EXERCISE GOAL
Begin with the first line of the entries below. Copy each line exactly, stopping after the one that contains "fst (granteeStep (list".

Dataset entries
(** The grantee SalesTeam: the PermissionSet update rejects, the Profile
    update succeeds. *)
Lemma granteeStep_fallback_witness :
  script_update [Throws "INVALID_CROSS_REFERENCE_KEY"; One (okResult "SalesTeam")]
    PermissionSet (grantItem ["Object.Foo__c"] salesTeam)
  = (Throws "INVALID_CROSS_REFERENCE_KEY", [One (okResult "SalesTeam")])
  /\ kindA_declined (Throws "INVALID_CROSS_REFERENCE_KEY") = true
  /\ exists retries repB,
       w_log (list Reply) (snd (granteeStep (list Reply) script_update ["Object.Foo__c"] salesTeam
           (scriptWorld [Throws "INVALID_CROSS_REFERENCE_KEY"; One (okResult "SalesTeam")])))
       = (w_log (list Reply)
            (scriptWorld [Throws "INVALID_CROSS_REFERENCE_KEY"; One (okResult "SalesTeam")])
          ++ [CallUpdate PermissionSet (grantItem ["Object.Foo__c"] salesTeam)
                (Throws "INVALID_CROSS_REFERENCE_KEY")]
          ++ retries
          ++ [CallUpdate Profile (grantItem ["Object.Foo__c"] salesTeam) repB])%list
       /\ fst (granteeStep (list Reply) script_update ["Object.Foo__c"] salesTeam
                (scriptWorld [Throws "INVALID_CROSS_REFERENCE_KEY"; One (okResult "SalesTeam")]))
          = inr (kindB_outcome_line (permissionSetOrProfile salesTeam) repB)
       /\ Forall (fun c => exists rep, c = CallUpdate Profile (grantItem ["Object.Foo__c"] salesTeam) rep)
                 retries
       /\ (List.length retries <= 1)%nat.
Proof.
  split; [reflexivity|]. split; [reflexivity|].
  apply (granteeStep_fallback (list Reply) script_update ["Object.Foo__c"] salesTeam
           (scriptWorld [Throws "INVALID_CROSS_REFERENCE_KEY"; One (okResult "SalesTeam")])
           (Throws "INVALID_CROSS_REFERENCE_KEY") [One (okResult "SalesTeam")]);
    reflexivity.
Defined.

(** Both updates for SalesTeam reject: the failure line carries the
    message of the Profile rejection. *)
Lemma assignFieldPermissions_lines_witness :
  granteeBody (list Reply) script_update ["Object.Foo__c"] salesTeam
    (scriptWorld [Throws "INVALID_TYPE"; Throws "UNKNOWN_EXCEPTION"])
  = (inl "UNKNOWN_EXCEPTION",
     snd (granteeBody (list Reply) script_update ["Object.Foo__c"] salesTeam
            (scriptWorld [Throws "INVALID_TYPE"; Throws "UNKNOWN_EXCEPTION"])))
  /\ granteeStep (list Reply) script_update ["Object.Foo__c"] salesTeam
       (scriptWorld [Throws "INVALID_TYPE"; Throws "UNKNOWN_EXCEPTION"])
     = (inr (failureLine "SalesTeam" "UNKNOWN_EXCEPTION"),
        snd (granteeBody (list Reply) script_update ["Object.Foo__c"] salesTeam
               (scriptWorld [Throws "INVALID_TYPE"; Throws "UNKNOWN_EXCEPTION"]))).
Proof.
  assert (H : granteeBody (list Reply) script_update ["Object.Foo__c"] salesTeam
                (scriptWorld [Throws "INVALID_TYPE"; Throws "UNKNOWN_EXCEPTION"])
              = (inl "UNKNOWN_EXCEPTION",
                 snd (granteeBody (list Reply) script_update ["Object.Foo__c"] salesTeam
                        (scriptWorld [Throws "INVALID_TYPE"; Throws "UNKNOWN_EXCEPTION"]))))
    by (vm_compute; reflexivity).
  split; [exact H|].
  exact (proj2 (assignFieldPermissions_lines (list Reply) script_update ["Object.Foo__c"]
                  [salesTeam] (scriptWorld [Throws "INVALID_TYPE"; Throws "UNKNOWN_EXCEPTION"]))
           salesTeam _ _ _ H).
Defined.

(** Payload attributes of concrete fields. *)
Lemma text_length_default_witness :
  js_get (buildFieldMetadata (plainField "Object" "Code" Text None)) "length"
  = Some (JNum 255).
Proof. apply (text_length_default (plainField "Object" "Code" Text None)). left; reflexivity. Defined.

Lemma numeric_precision_scale_witness :
  js_get (buildFieldMetadata (plainField "Object" "Amount" Currency None)) "precision"
    = Some (JNum 18)
  /\ js_get (buildFieldMetadata (plainField "Object" "Amount" Currency None)) "scale"
    = Some (JNum 2).
Proof.
  apply (numeric_precision_scale (plainField "Object" "Amount" Currency None)).
  right; left; reflexivity.
Defined.

Lemma longtext_defaults_witness :
  js_get (buildFieldMetadata (plainField "Object" "Notes" RichTextArea None)) "length"
    = Some (JNum 32768)
  /\ js_get (buildFieldMetadata (plainField "Object" "Notes" RichTextArea None)) "visibleLines"
    = Some (JNum 6).
Proof.
  apply (longtext_defaults (plainField "Object" "Notes" RichTextArea None)).
  right; reflexivity.
Defined.

Lemma picklist_visibleLines_witness :
  js_get (buildFieldMetadata (plainField "Object" "Tags" MultiselectPicklist (Some picklistAB)))
    "visibleLines" = Some (JNum 4).
Proof.
  apply (proj1 (picklist_visibleLines
                  (plainField "Object" "Tags" MultiselectPicklist (Some picklistAB)))).
  reflexivity.
Defined.

Lemma lookup_defaults_witness :
  js_get (buildFieldMetadata (plainField "Contact" "Account" Lookup None)) "referenceTo" = None
  /\ js_get (buildFieldMetadata (plainField "Contact" "Account" Lookup None)) "relationshipName"
    = Some (JStr "Accounts")
  /\ js_get (buildFieldMetadata (plainField "Contact" "Account" Lookup None)) "relationshipLabel"
    = Some (JStr "Accounts")
  /\ js_get (buildFieldMetadata (plainField "Contact" "Account" Lookup None)) "deleteConstraint"
    = Some (JStr "SetNull").
Proof. apply (lookup_defaults (plainField "Contact" "Account" Lookup None)). reflexivity. Defined.

Lemma masterDetail_defaults_witness :
  js_get (buildFieldMetadata (plainField "Line" "Order" MasterDetail None)) "referenceTo" = None
  /\ js_get (buildFieldMetadata (plainField "Line" "Order" MasterDetail None)) "relationshipName"
    = Some (JStr "Orders")
  /\ js_get (buildFieldMetadata (plainField "Line" "Order" MasterDetail None)) "relationshipLabel"
    = Some (JStr "Orders")
  /\ js_get (buildFieldMetadata (plainField "Line" "Order" MasterDetail None)) "deleteConstraint"
    = None.
Proof. apply (masterDetail_defaults (plainField "Line" "Order" MasterDetail None)). reflexivity. Defined.

Lemma simple_types_keys_witness :
  map fst (buildFieldMetadata (plainField "Object" "Active" Checkbox None))
  = ["label"; "type"; "required"; "unique"; "externalId"].
Proof.
  apply (simple_types_keys (plainField "Object" "Active" Checkbox None)). simpl. auto.
Defined.

(** Two fields, one rejected, one grantee whose PermissionSet update
    succeeds. *)
Lemma deploy_calls_witness :
  exists rep updates,
    w_log (list Reply)
      (snd (deployFieldsAndPermissions (list Reply) script_create script_update
              twoFields (Some [salesTeam])
              (scriptWorld [Many [okResult "Object.Foo__c";
                                  failResult "Object.Bar__c" "DUPLICATE_DEVELOPER_NAME"];
                            One (okResult "SalesTeam")])))
    = (w_log (list Reply)
         (scriptWorld [Many [okResult "Object.Foo__c";
                             failResult "Object.Bar__c" "DUPLICATE_DEVELOPER_NAME"];
                       One (okResult "SalesTeam")])
       ++ CallCreate (map metadataItem twoFields) rep :: updates)%list
    /\ Forall (fun c => exists k perm rep',
                 In perm [salesTeam]
                 /\ c = CallUpdate k
                        (grantItem (map sr_fullName (filter sr_success (results_of rep))) perm)
                        rep')
              updates
    /\ (filter sr_success (results_of rep) = [] -> updates = []).
Proof.
  apply (deploy_calls (list Reply) script_create script_update twoFields (Some [salesTeam])
           (scriptWorld [Many [okResult "Object.Foo__c";
                               failResult "Object.Bar__c" "DUPLICATE_DEVELOPER_NAME"];
                         One (okResult "SalesTeam")])
           (snd (deployFieldsAndPermissions (list Reply) script_create script_update
                   twoFields (Some [salesTeam])
                   (scriptWorld [Many [okResult "Object.Foo__c";
                                       failResult "Object.Bar__c" "DUPLICATE_DEVELOPER_NAME"];
                                 One (okResult "SalesTeam")])))
           (fst (deployFieldsAndPermissions (list Reply) script_create script_update
                   twoFields (Some [salesTeam])
                   (scriptWorld [Many [okResult "Object.Foo__c";
                                       failResult "Object.Bar__c" "DUPLICATE_DEVELOPER_NAME"];
                                 One (okResult "SalesTeam")])))).
  vm_compute. reflexivity.
Defined.

Lemma deploy_undefined_error_witness :
  deployFieldsAndPermissions (list Reply) script_create script_update twoFields (Some [salesTeam])
    (scriptWorld [Many [okResult "Object.Foo__c"; undefinedErrResult "Object.Bar__c"]])
  = (inl "Cannot read properties of undefined (reading 'message')",
     log_call (list Reply)
       (CallCreate (map metadataItem twoFields)
          (Many [okResult "Object.Foo__c"; undefinedErrResult "Object.Bar__c"]))
       (with_srv (list Reply) []
          (scriptWorld [Many [okResult "Object.Foo__c"; undefinedErrResult "Object.Bar__c"]]))).
Proof.
  apply deploy_undefined_error; [reflexivity|].
  right. left. split; [reflexivity|]. simpl. auto.
Defined.

Lemma granteeStep_permset_success_witness :
  granteeStep (list Reply) script_update ["Object.Foo__c"] salesTeam
    (scriptWorld [Many [okResult "SalesTeam"; failResult "SalesTeam" "UNKNOWN_EXCEPTION"]])
  = (inr (permSetLine "SalesTeam"),
     log_call (list Reply)
       (CallUpdate PermissionSet (grantItem ["Object.Foo__c"] salesTeam)
          (Many [okResult "SalesTeam"; failResult "SalesTeam" "UNKNOWN_EXCEPTION"]))
       (with_srv (list Reply) []
          (scriptWorld [Many [okResult "SalesTeam"; failResult "SalesTeam" "UNKNOWN_EXCEPTION"]]))).
Proof.
  apply (granteeStep_permset_success (list Reply) script_update ["Object.Foo__c"] salesTeam
           (scriptWorld [Many [okResult "SalesTeam"; failResult "SalesTeam" "UNKNOWN_EXCEPTION"]])
           (Many [okResult "SalesTeam"; failResult "SalesTeam" "UNKNOWN_EXCEPTION"]) []
           (okResult "SalesTeam")).
  - reflexivity.
  - right. eexists. reflexivity.
  - reflexivity.
Defined.

Lemma exec_create_rejected_witness :
  exec (list Reply) script_create script_update inputWithUser
    (scriptWorld [Throws "INVALID_SESSION_ID"])
  = (inr (textResponse ("Failed to create custom fields: " ++ "INVALID_SESSION_ID") true),
     {| w_cwd := "/home/user/project"; w_dirs := ["/home/user"; "/home/user/project"];
        w_orgs := ["admin@example.com"]; w_srv := [];
        w_log := [CallResolve "admin@example.com";
                  CallCreate (map metadataItem twoFields) (Throws "INVALID_SESSION_ID")] |}).
Proof.
  apply (exec_create_rejected (list Reply) script_create script_update inputWithUser
           (scriptWorld [Throws "INVALID_SESSION_ID"]) "admin@example.com");
    [reflexivity | discriminate | simpl; auto | simpl; auto | reflexivity].
Defined.

Lemma exec_empty_username_witness :
  exec (list Reply) script_create script_update inputEmptyUser (scriptWorld [])
  = (inr (textResponse usernameRequiredMessage true), scriptWorld []).
Proof. apply exec_empty_username. reflexivity. Defined.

SOLVED EXERCISE
(** The grantee SalesTeam: the PermissionSet update rejects, the Profile
    update succeeds. *)
Lemma granteeStep_fallback_witness :
  script_update [Throws "INVALID_CROSS_REFERENCE_KEY"; One (okResult "SalesTeam")]
    PermissionSet (grantItem ["Object.Foo__c"] salesTeam)
  = (Throws "INVALID_CROSS_REFERENCE_KEY", [One (okResult "SalesTeam")])
  /\ kindA_declined (Throws "INVALID_CROSS_REFERENCE_KEY") = true
  /\ exists retries repB,
       w_log (list Reply) (snd (granteeStep (list Reply) script_update ["Object.Foo__c"] salesTeam
           (scriptWorld [Throws "INVALID_CROSS_REFERENCE_KEY"; One (okResult "SalesTeam")])))
       = (w_log (list Reply)
            (scriptWorld [Throws "INVALID_CROSS_REFERENCE_KEY"; One (okResult "SalesTeam")])
          ++ [CallUpdate PermissionSet (grantItem ["Object.Foo__c"] salesTeam)
                (Throws "INVALID_CROSS_REFERENCE_KEY")]
          ++ retries
          ++ [CallUpdate Profile (grantItem ["Object.Foo__c"] salesTeam) repB])%list
       /\ fst (granteeStep (list Reply) script_update ["Object.Foo__c"] salesTeam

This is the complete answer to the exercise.